Barbara Waldinger and Charles Repole

(Submission #93)


Course Description

How do plays “hold the mirror up to nature?” What do we learn about “the very age and body of the time” by reading plays, learning about theatrical practices and enacting scenes?

This course connects dramatic literature from various time periods with the culture and beliefs of people who lived during those times.

Students will spend the first half of the semester reading and analyzing plays written by Christopher Marlowe and several early plays of William Shakespeare. Selections will include such comparisons as Richard II and Marlowe’s Edward II; Shakespeare’s Richard III and Marlowe’s Dr. Faustus; Shakespeare’s Merchant of Venice and Marlowe’s The Jew of Malta, and Shakespeare’s violent Titus Andronicus. During this half of the semester students will have the opportunity to handle Elizabethan text by performing monologues and scenes from the above plays.

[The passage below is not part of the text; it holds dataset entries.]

Definition putDurableAck (a : durableAckCursor) : RM unit :=
  let% raw := rlift (Ack_encode a) in publish (durableAckName (Ack_Identity a) (a_ShimID a) (a_ProcessEpoch a)) raw.

(** The stricter mode check of the acknowledgement: exactly 0700 and 0600. *)
Definition checkDurableAckModes (name : bytes) : RM unit :=
  let% _ := observe in
  if negb (d_isDir dir) || negb (d_perm dir =? RegistryDirMode) then rerr ErrRegistryUnsafe
  else if negb (d_owned dir) then rerr ErrRegistryUnsafe
  else
    let% fs := observe in
    match fs !! name with
    | None => rerr ErrNotExist
    | Some f =>
        match e_kind f with
        | Regular =>
            if negb (e_perm f =? RecordFileMode) then rerr ErrRegistryUnsafe
            else if negb (e_owned f) then rerr ErrRegistryUnsafe else rret tt
        | _ => rerr ErrRegistryUnsafe
        end
    end.

Definition getDurableAck (r : DiscoveryRecord) : RM durableAckCursor :=
  let name := durableAckName (Record_Identity r) (r_ShimID r) (r_ProcessEpoch r) in
  let% _ := checkDurableAckModes name in
  let% raw := readEntry name in
  let% a := rlift (decodeDurableAck raw) in
  if negb (bool_decide (Ack_Identity a = Record_Identity r)) || negb (bytes_eqb (a_ShimID a) (r_ShimID r))
     || negb (a_ProcessEpoch a =? r_ProcessEpoch r) then rerr ErrContract
  else rret a.

Definition Flow_encode : StreamFlowControl -> outcome ShimErr bytes := bounded_encode (j_flow C) Flow_validate maxSidecarBytes ErrContract.
Definition decodeStreamFlow : bytes -> outcome ShimErr StreamFlowControl :=
  bounded_decode (j_flow C) Flow_validate maxSidecarBytes ErrContract not_EOF.

Definition PutStreamFlow (f : StreamFlowControl) : RM unit :=
  let% raw := rlift (Flow_encode f) in publish (streamFlowName (Flow_Identity f) (f_ShimID f) (f_ProcessEpoch f)) raw.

The second half of the semester will familiarize the students with Elizabethan society and the issues facing the playwrights who wrote during that era. Using the Reacting to the Past pedagogy in a role-play situation designed by Professor Eric Mallin, ( Marlowe and Shakespeare, 1592), the class will be divided into three groups: The Lord Strange’s Men (led by Richard Burbage), a troupe that performs Shakespeare's plays; The Lord Admiral’s Men (led by Edward Alleyn),known for performing Marlowe's plays, and Queen Elizabeth’s Privy Council (historical figures who advise Her Majesty). Each student will research and assume the role of a specific figure of the time. We will set up a contest between the two troupes, who, by means of oral and written arguments gleaned from a variety of primary and secondary documents, as well as performances of key scenes, attempt to persuade the Privy Council to select either The Jew of Malta or Titus Andronicus to be produced at Henslowe’s Rose Theatre in 1592.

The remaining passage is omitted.